### Data excerpts

Lemma seed_spec todo cnt_old i s : old_ok n ld cnt_old -> seeded cnt_old s i -> 0 <= i ->
  i + Z.of_nat todo = zlen cnt_old ->
  exists s', seed sz ld todo i cnt_old s = Ok s' /\ seeded cnt_old s' (zlen cnt_old).
Proof.
  intros Hold. revert i s. induction todo as [|todo IH]; intros i s Hs Hi Hlen; cbn [seed].
  - exists s. by replace (zlen cnt_old) with i by lia.
  - pose proof Hold as (Hl & _ & Hrng). destruct (Hrng i ltac:(lia)) as [Hst Hcn].
    destruct Hs as (Hls & Hlc & Hk & Hval).
    assert ((if i =? 0 then Ok 0 else let* p := idx cnt_old (i - 1) in Ok (p + (1 - ld)))
            = Ok (page_start ld cnt_old i)) as ->.
    { unfold page_start. destruct (Z.eqb_spec i 0); [done|]. by rewrite idx_at by lia. }
    bind_step. rewrite idx_at by lia. bind_step.
    rewrite range_size_spec by lia. bind_step. rewrite !set_idx_Ok by lia. bind_step. bind_step.
    apply IH; [|lia..]. split_and!; cbn [sz_new cnt_new k_new]; try (rewrite zlen_insert; done); [done|].
    intros t Ht. rewrite !at_insert by lia. destruct (Z.eqb_spec t i) as [->|].
    + split; [done|]. rewrite Z2Nat.id by lia.
      replace (page_start ld cnt_old i + (at_ cnt_old i - page_start ld cnt_old i))
        with (at_ cnt_old i) by lia. lia.
    + apply Hval. lia.
Qed.

Lemma seeded_inv cnt_old s : old_ok n ld cnt_old -> seeded cnt_old s (zlen cnt_old) -> inv s.
Proof.
  intros (Hl & Hlast & Hrng) (Hls & Hlc & Hk & Hval). split; try (done || lia).
  - rewrite Hk. by rewrite (proj1 (Hval (zlen cnt_old - 1) ltac:(lia))).
  - intros t Ht. rewrite (proj1 (Hval t ltac:(lia))). destruct (Hrng t ltac:(lia)). lia.
  - intros t Ht. destruct (Hval t ltac:(lia)) as [-> ->]. do 2 f_equal.
    destruct (Hrng t ltac:(lia)) as [Hst Hcn].
    unfold lo, page_start, nxt in *. destruct (Z.eqb_spec t 0); [done|].
    rewrite (proj1 (Hval (t - 1) ltac:(lia))). lia.
Qed.

Lemma run_size_sub a b : 0 <= a <= b -> b <= n -> run_size (sub sz a b) = P b - P a.
Proof.
  intros Ha Hb. unfold P, sub.
  replace (take (Z.to_nat b) sz) with (take (Z.to_nat a) sz ++ take (Z.to_nat (b - a)) (drop (Z.to_nat a) sz)).
  2:{ rewrite take_take_drop. f_equal. lia. }
  rewrite run_size_app. lia.
Qed.

(** The boundaries [cnt] cut the pool into non-empty pages that fit. *)
Definition partition_ok (cnt : list Z) : Prop :=
  1 <= zlen cnt /\ at_ cnt (zlen cnt - 1) = n /\
  forall t, 0 <= t < zlen cnt ->
    0 <= page_start ld cnt t < at_ cnt t /\ at_ cnt t <= n /\
    run_size (sub sz (page_start ld cnt t) (at_ cnt t)) <= us.

Lemma reb_partition s : reb s 0 -> partition_ok (take (Z.to_nat (k_new s)) (cnt_new s)).
Proof.
  intros (Hs & Hfits & Hcn & Hne & _). pose proof Hs as [Hls Hlc Hkk Hlast Hrng Hsize].
  assert (zlen (take (Z.to_nat (k_new s)) (cnt_new s)) = k_new s) as Hz.
  { unfold zlen in *. rewrite length_take. lia. }
  unfold partition_ok. rewrite Hz. split_and!; [lia|by rewrite at_take by lia|].
  intros t Ht. rewrite at_take by lia. pose proof (Hrng t Ht) as Hr.
  destruct (Hne t Ht) as [Hlt|]; [|lia]. pose proof (lo_range s t Hs ltac:(lia)) as Hlr.
  assert (page_start ld (take (Z.to_nat (k_new s)) (cnt_new s)) t = lo (cnt_new s) t) as ->.
  { unfold page_start, lo. destruct (Z.eqb_spec t 0); [done|]. rewrite at_take by lia.
    pose proof (Hcn (t - 1) ltac:(lia)). unfold nxt. lia. }
  split_and!; [lia..|]. rewrite run_size_sub, <- Hsize by lia. by apply Hfits.
Qed.

Lemma distribute_from_spec cnt_old : old_ok n ld cnt_old ->
  exists cnt, distribute_from sz ld us cnt_old = Ok cnt /\ partition_ok cnt /\
    (ld = 1 -> zlen cnt / 2 * (us + 1) <= run_size sz) /\ (ld = 0 -> (zlen cnt - 1) * (us + 1) <= run_size sz).
Proof.
  intros Hold. pose proof Hold as (Hl & _). unfold distribute_from. fold n.
  destruct (Z.ltb_spec 0 n), (Z.ltb_spec 0 (zlen cnt_old)); try lia. cbn [negb andb].
  destruct (seed_spec (length cnt_old) cnt_old 0
              (mkSt (zrep (n + 2) 0) (zrep (n + 2) 0) (zlen cnt_old))) as (s1 & -> & Hs1); try done.
  { split_and!; cbn; rewrite ?zlen_zrep; lia. }
  bind_step. destruct (pack_spec (S (S (Z.to_nat n))) 0 s1) as (s2 & -> & Hs2).
  { by apply (seeded_inv cnt_old). }
  { intros t Ht. lia. }
  { destruct Hs1 as (_ & _ & -> & _). lia. }
  { lia. }
  bind_step. pose proof (inv_k s2 (proj1 Hs2)). destruct (Z.ltb_spec (k_new s2) 1); [lia|].
  destruct (rebalance_spec (Z.to_nat (k_new s2 - 1)) s2) as (s3 & -> & Hs3 & Hk3).
  { rewrite Z2Nat.id by lia. by apply pack_post_reb. }
  { lia. }
  bind_step. eexists. split; [done|]. split; [by apply reb_partition|].
  assert (zlen (take (Z.to_nat (k_new s3)) (cnt_new s3)) = k_new s3) as ->.
  { pose proof (inv_k s3 (proj1 Hs3)). pose proof (inv_lcnt s3 (proj1 Hs3)) as Hlc. unfold zlen in *. rewrite length_take. lia. }
  rewrite Hk3. split; intros Hld'.
  - pose proof (packed_pairs s2 Hld' Hs2) as Hpp. unfold P in Hpp. rewrite take_ge in Hpp by (unfold n, zlen; lia). done.
  - pose proof (packed_count s2 Hld' Hs2) as Hpp. unfold P in Hpp. rewrite take_ge in Hpp by (unfold n, zlen; lia). done.
Qed.
End Correct.

(** The bytes a page of the balanced level offers to cells and pointers. *)
Definition usable_space (leaf : bool) (usable : Z) : Z := usable + (if leaf then 4 else 0) - 12.

(** What [distribute] guarantees: boundaries that cut the pool into pages that
    fit, and not many more pages than the cells need. *)
Lemma distribute_spec (sz cnt_old : list Z) (leaf leaf_data : bool) (usable : Z) :
  sz <> [] -> Forall (fun x => 0 <= x) sz ->
  Forall (fun x => (if leaf_data then 1 else 3) * (2 + x) <= usable_space leaf usable) sz ->
  old_ok (zlen sz) (if leaf_data then 1 else 0) cnt_old ->
  exists cnt, distribute sz cnt_old leaf leaf_data usable = Ok cnt /\
    partition_ok sz (if leaf_data then 1 else 0) (usable_space leaf usable) cnt /\
    (leaf_data = true -> zlen cnt / 2 * (usable_space leaf usable + 1) <= run_size sz) /\
    (leaf_data = false -> (zlen cnt - 1) * (usable_space leaf usable + 1) <= run_size sz).
Proof.
  intros Hne Hpos Hfit Hold. unfold distribute. fold (usable_space leaf usable).
  assert (forall j, 0 <= j < zlen sz -> sz !! Z.to_nat j = Some (at_ sz j)) as Hat.
  { intros j Hj. pose proof (idx_at sz j Hj) as E. by apply idx_Ok in E as [_ ?]. }
  assert (forall j, 0 <= j < zlen sz -> 0 <= at_ sz j) as Hp.
  { intros j Hj. by apply (Forall_lookup_1 _ _ _ _ Hpos (Hat j Hj)). }
  assert (forall j, 0 <= j < zlen sz ->
    (if leaf_data then 1 else 3) * (2 + at_ sz j) <= usable_space leaf usable) as Hf.
  { intros j Hj. by apply (Forall_lookup_1 _ _ _ _ Hfit (Hat j Hj)). }
  destruct (distribute_from_spec sz (if leaf_data then 1 else 0) (usable_space leaf usable)) with (cnt_old := cnt_old) as (cnt & E & Hok & Hc1 & Hc0); try done.
  - destruct leaf_data; lia.
  - destruct sz; [done|]. rewrite zlen_cons. pose proof (zlen_nonneg sz). lia.
  - intros j Hj. specialize (Hp j Hj). specialize (Hf j Hj). destruct leaf_data; lia.
  - intros Hld j Hj. specialize (Hf j Hj). destruct leaf_data; lia.
  - exists cnt. split_and!; [done|done| |]; intros ->; [by apply Hc1|by apply Hc0].
Qed.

### Exercise brief
From the material above, copy exactly the lines between the line holding "Lemma reb_partition s" and the line holding "intros t Ht. rewrite at_take", inclusive, and only those.

### Solution to the exercise
Lemma reb_partition s : reb s 0 -> partition_ok (take (Z.to_nat (k_new s)) (cnt_new s)).
Proof.
  intros (Hs & Hfits & Hcn & Hne & _). pose proof Hs as [Hls Hlc Hkk Hlast Hrng Hsize].
  assert (zlen (take (Z.to_nat (k_new s)) (cnt_new s)) = k_new s) as Hz.
  { unfold zlen in *. rewrite length_take. lia. }
  unfold partition_ok. rewrite Hz. split_and!; [lia|by rewrite at_take by lia|].
  intros t Ht. rewrite at_take by lia. pose proof (Hrng t Ht) as Hr.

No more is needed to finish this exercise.